(** C15: the decision table of [HoldSeat]. Run against Redis and Postgres with
    nobody interfering, a fan's first attempt in a window or a later one alike,
    it answers "not admitted", "rate limited", "contended", "unavailable" or a
    hold exactly as the admission key, the attempt counter, the lock key and the
    row say, and writes the database only in the last case. Every attempt of an
    admitted fan is counted, the first one opening the fan's window, and the
    row's lock is never left behind. *)
Theorem HoldSeat_decides t ev i u c w :
  let at_ k := env_clock (w_tick w + k) in
  let s := w_redis w in
  let attempts := r_lookup (at_ 1%nat) (rateLimitKey t ev u) s in
  counts attempts c -> (0 < HoldRateLimitWindow cfg)%Z -> (0 < LockTTL cfg)%Z -> w_tx w = None ->
  let k := extra c in
  let tok := env_uuid (w_tick w + (4 + k)) in
  let expires := TimeAdd (at_ (5 + k)%nat) (HoldDuration cfg) in
  let v := hold_verdict (present (r_lookup (at_ 0%nat) (admittedKey ev u) s)) (c + 1)
             (present (r_lookup (at_ (3 + k)%nat) (lockKey t i) s))
             (hold_stmt t i tok u expires (at_ (6 + k)%nat) (w_db w)) (w_db w) (mkHoldResult tok expires) in
  exists w', HoldSeat cfg t ev i u w = (fst v, w') /\ w_db w' = snd v /\
    let now := env_clock (w_tick w') in
    (r_lookup (at_ 0%nat) (admittedKey ev u) s <> None ->
     r_lookup now (rateLimitKey t ev u) (w_redis w') =
       live now (Some (RInt (c + 1), deadline attempts (at_ 2%nat + HoldRateLimitWindow cfg)%Z))) /\
    (r_lookup (at_ 0%nat) (admittedKey ev u) s <> None -> (c + 1 <= HoldRateLimit cfg)%Z ->
     r_lookup (at_ (3 + k)%nat) (lockKey t i) s = None -> r_lookup now (lockKey t i) (w_redis w') = None).
Proof.
  cbv beta zeta. intros Hc Hwin Httl Htx.
  destruct (IsAdmitted_quiet ev u w) as (w1 & H1 & (T1 & D1 & X1) & R1).
  rewrite <- T1, <- R1 in Hc.
  destruct (Allow_quiet _ (HoldRateLimit cfg) (HoldRateLimitWindow cfg) _ _ Hc Hwin) as (w2 & H2 & (T2 & D2 & X2) & R2).
  rewrite T1, R1 in R2. replace (w_tick w + 1 + 1)%nat with (w_tick w + 2)%nat in R2 by lia.
  destruct (Acquire_quiet (lockKey t i) (LockTTL cfg) w2 Httl) as (w3 & H3 & (T3 & D3 & X3) & R3).
  assert (Hlk : r_lookup (env_clock (w_tick w2 + 1)) (lockKey t i) (w_redis w2)
              = r_lookup (env_clock (w_tick w + (3 + extra c))) (lockKey t i) (w_redis w)).
  { replace (w_tick w + (3 + extra c))%nat with (w_tick w2 + 1)%nat by lia. apply R2, clock_mono. lia. }
  rewrite Hlk in H3, R3.
  set (counter := Some (RInt (c + 1), _)).
  assert (C2 : forall n, (w_tick w2 <= n)%nat -> r_lookup (env_clock n) (rateLimitKey t ev u) (w_redis w2) = live (env_clock n) counter).
  { intros n Hn. rewrite R2, String.eqb_refl by (apply clock_mono; lia). done. }
  assert (C3 : forall n, (w_tick w3 <= n)%nat -> r_lookup (env_clock n) (rateLimitKey t ev u) (w_redis w3) = live (env_clock n) counter).
  { intros n Hn. rewrite <- C2 by lia. eapply only_elsewhere; [exact R3|done|apply clock_mono; lia]. }
  unfold HoldSeat, bind at 1, wrap at 1, map_err at 1. cbn [wr_IsAdmitted WaitingRoom]. rewrite H1, Nat.add_0_r.
  unfold hold_verdict. destruct (r_lookup _ (admittedKey ev u) _); cbn [present negb fst snd].
  2: { exists w1. by split_and!. }
  unfold bind at 1, wrap at 1, map_err at 1. cbn [rl_Allow RateLimiter]. rewrite H2.
  destruct (Z.leb_spec (c + 1) (HoldRateLimit cfg)) as [Hle|Hgt]; cbn [negb fst snd].
  2: { exists w2. split_and!; [done|congruence|by intros _; apply C2|lia]. }
  unfold bind at 1, wrap at 1, map_err at 1. cbn [lk_Acquire Locker]. rewrite H3.
  destruct (r_lookup _ (lockKey t i) _) eqn:Hlock; cbn [present negb fst snd].
  { exists w3. split_and!; [done|congruence|by intros _; apply C3|done]. }
  cbn [default] in R3.
  destruct (hold_row_quiet t i u w3) as (w4 & H4 & T4 & R4); [congruence|].
  destruct (Unlock_quiet (lockKey t i) (uuid_String (env_uuid (w_tick w2))) w4) as (w5 & b & H5 & (T5 & D5 & X5) & R5).
  exists w5. unfold defer. cbn [lk_Release Locker].
  replace (w_tick w + (4 + extra c))%nat with (w_tick w3) by lia.
  replace (w_tick w + (5 + extra c))%nat with (w_tick w3 + 1)%nat by lia.
  replace (w_tick w + (6 + extra c))%nat with (w_tick w3 + 2)%nat by lia. replace (w_db w) with (w_db w3) by congruence.
  split; [|split; [|split]].
  - destruct (hold_stmt _ _ _ _ _ _ _) as [[]|]; destruct H4 as [-> _]; by rewrite H5.
  - rewrite D5. destruct (hold_stmt _ _ _ _ _ _ _) as [[]|]; by destruct H4 as [_ ->].
  - intros _. rewrite R5, unlock_elsewhere, R4 by (done || apply clock_mono; lia). apply C3. lia.
  - intros _ _ _.
    assert (Hle4 : (env_clock (w_tick w2 + 1) <= env_clock (w_tick w4))%Z) by (apply clock_mono; lia).
    assert (Hfree : r_lookup (env_clock (w_tick w4)) (lockKey t i) (w_redis w5) = None).
    { rewrite R5, R4. eapply unlock_frees. intros x Hx.
      rewrite (only_later _ _ _ _ _ _ _ R3 Hle4), String.eqb_refl in Hx. simpl in Hx.
      destruct (_ <? _)%Z in Hx; [|done]. injection Hx as <-. done. }
    eapply lookup_gone; [exact Hfree|]. apply clock_mono. lia.
Qed.
End decision.

Definition fx_admitted : gmap string (RVal * option Time) :=
  <[admittedKey 20 11 := (RStr "1", Some 900000000%Z)]>
    {[rateLimitKey 1 20 11 := (RInt 1, Some 60000000%Z)]}.
Definition fx_hold_world : World (H := ref_redis) := set_redis (H := ref_redis) fx_admitted (fx_world fx_db).
(** The same fan before the first attempt. *)
Definition fx_first_world : World (H := ref_redis) :=
  set_redis (H := ref_redis) {[admittedKey 20 11 := (RStr "1", Some 900000000%Z)]} (fx_world fx_db).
------------------------------------
▸ **What the task asks**
Please give the listing again exactly, line for line.

▸ **Result below**
(** C15: the decision table of [HoldSeat]. Run against Redis and Postgres with
    nobody interfering, a fan's first attempt in a window or a later one alike,
    it answers "not admitted", "rate limited", "contended", "unavailable" or a
    hold exactly as the admission key, the attempt counter, the lock key and the
    row say, and writes the database only in the last case. Every attempt of an
    admitted fan is counted, the first one opening the fan's window, and the
    row's lock is never left behind. *)
Theorem HoldSeat_decides t ev i u c w :
  let at_ k := env_clock (w_tick w + k) in
  let s := w_redis w in
  let attempts := r_lookup (at_ 1%nat) (rateLimitKey t ev u) s in
  counts attempts c -> (0 < HoldRateLimitWindow cfg)%Z -> (0 < LockTTL cfg)%Z -> w_tx w = None ->
  let k := extra c in
  let tok := env_uuid (w_tick w + (4 + k)) in
  let expires := TimeAdd (at_ (5 + k)%nat) (HoldDuration cfg) in
  let v := hold_verdict (present (r_lookup (at_ 0%nat) (admittedKey ev u) s)) (c + 1)
             (present (r_lookup (at_ (3 + k)%nat) (lockKey t i) s))
             (hold_stmt t i tok u expires (at_ (6 + k)%nat) (w_db w)) (w_db w) (mkHoldResult tok expires) in
  exists w', HoldSeat cfg t ev i u w = (fst v, w') /\ w_db w' = snd v /\
    let now := env_clock (w_tick w') in
    (r_lookup (at_ 0%nat) (admittedKey ev u) s <> None ->
     r_lookup now (rateLimitKey t ev u) (w_redis w') =
       live now (Some (RInt (c + 1), deadline attempts (at_ 2%nat + HoldRateLimitWindow cfg)%Z))) /\
    (r_lookup (at_ 0%nat) (admittedKey ev u) s <> None -> (c + 1 <= HoldRateLimit cfg)%Z ->
     r_lookup (at_ (3 + k)%nat) (lockKey t i) s = None -> r_lookup now (lockKey t i) (w_redis w') = None).
Proof.
  cbv beta zeta. intros Hc Hwin Httl Htx.
  destruct (IsAdmitted_quiet ev u w) as (w1 & H1 & (T1 & D1 & X1) & R1).
  rewrite <- T1, <- R1 in Hc.
  destruct (Allow_quiet _ (HoldRateLimit cfg) (HoldRateLimitWindow cfg) _ _ Hc Hwin) as (w2 & H2 & (T2 & D2 & X2) & R2).
  rewrite T1, R1 in R2. replace (w_tick w + 1 + 1)%nat with (w_tick w + 2)%nat in R2 by lia.
  destruct (Acquire_quiet (lockKey t i) (LockTTL cfg) w2 Httl) as (w3 & H3 & (T3 & D3 & X3) & R3).
  assert (Hlk : r_lookup (env_clock (w_tick w2 + 1)) (lockKey t i) (w_redis w2)
              = r_lookup (env_clock (w_tick w + (3 + extra c))) (lockKey t i) (w_redis w)).
  { replace (w_tick w + (3 + extra c))%nat with (w_tick w2 + 1)%nat by lia. apply R2, clock_mono. lia. }
  rewrite Hlk in H3, R3.
  set (counter := Some (RInt (c + 1), _)).
  assert (C2 : forall n, (w_tick w2 <= n)%nat -> r_lookup (env_clock n) (rateLimitKey t ev u) (w_redis w2) = live (env_clock n) counter).
  { intros n Hn. rewrite R2, String.eqb_refl by (apply clock_mono; lia). done. }
  assert (C3 : forall n, (w_tick w3 <= n)%nat -> r_lookup (env_clock n) (rateLimitKey t ev u) (w_redis w3) = live (env_clock n) counter).
  { intros n Hn. rewrite <- C2 by lia. eapply only_elsewhere; [exact R3|done|apply clock_mono; lia]. }
  unfold HoldSeat, bind at 1, wrap at 1, map_err at 1. cbn [wr_IsAdmitted WaitingRoom]. rewrite H1, Nat.add_0_r.
  unfold hold_verdict. destruct (r_lookup _ (admittedKey ev u) _); cbn [present negb fst snd].
  2: { exists w1. by split_and!. }
  unfold bind at 1, wrap at 1, map_err at 1. cbn [rl_Allow RateLimiter]. rewrite H2.
  destruct (Z.leb_spec (c + 1) (HoldRateLimit cfg)) as [Hle|Hgt]; cbn [negb fst snd].
  2: { exists w2. split_and!; [done|congruence|by intros _; apply C2|lia]. }
  unfold bind at 1, wrap at 1, map_err at 1. cbn [lk_Acquire Locker]. rewrite H3.
  destruct (r_lookup _ (lockKey t i) _) eqn:Hlock; cbn [present negb fst snd].
  { exists w3. split_and!; [done|congruence|by intros _; apply C3|done]. }
  cbn [default] in R3.
  destruct (hold_row_quiet t i u w3) as (w4 & H4 & T4 & R4); [congruence|].
  destruct (Unlock_quiet (lockKey t i) (uuid_String (env_uuid (w_tick w2))) w4) as (w5 & b & H5 & (T5 & D5 & X5) & R5).
  exists w5. unfold defer. cbn [lk_Release Locker].
  replace (w_tick w + (4 + extra c))%nat with (w_tick w3) by lia.
  replace (w_tick w + (5 + extra c))%nat with (w_tick w3 + 1)%nat by lia.
  replace (w_tick w + (6 + extra c))%nat with (w_tick w3 + 2)%nat by lia. replace (w_db w) with (w_db w3) by congruence.
  split; [|split; [|split]].
  - destruct (hold_stmt _ _ _ _ _ _ _) as [[]|]; destruct H4 as [-> _]; by rewrite H5.
  - rewrite D5. destruct (hold_stmt _ _ _ _ _ _ _) as [[]|]; by destruct H4 as [_ ->].
  - intros _. rewrite R5, unlock_elsewhere, R4 by (done || apply clock_mono; lia). apply C3. lia.
  - intros _ _ _.
    assert (Hle4 : (env_clock (w_tick w2 + 1) <= env_clock (w_tick w4))%Z) by (apply clock_mono; lia).
    assert (Hfree : r_lookup (env_clock (w_tick w4)) (lockKey t i) (w_redis w5) = None).
    { rewrite R5, R4. eapply unlock_frees. intros x Hx.
      rewrite (only_later _ _ _ _ _ _ _ R3 Hle4), String.eqb_refl in Hx. simpl in Hx.
      destruct (_ <? _)%Z in Hx; [|done]. injection Hx as <-. done. }
    eapply lookup_gone; [exact Hfree|]. apply clock_mono. lia.
Qed.
End decision.

Definition fx_admitted : gmap string (RVal * option Time) :=
  <[admittedKey 20 11 := (RStr "1", Some 900000000%Z)]>
    {[rateLimitKey 1 20 11 := (RInt 1, Some 60000000%Z)]}.
Definition fx_hold_world : World (H := ref_redis) := set_redis (H := ref_redis) fx_admitted (fx_world fx_db).
(** The same fan before the first attempt. *)
Definition fx_first_world : World (H := ref_redis) :=
  set_redis (H := ref_redis) {[admittedKey 20 11 := (RStr "1", Some 900000000%Z)]} (fx_world fx_db).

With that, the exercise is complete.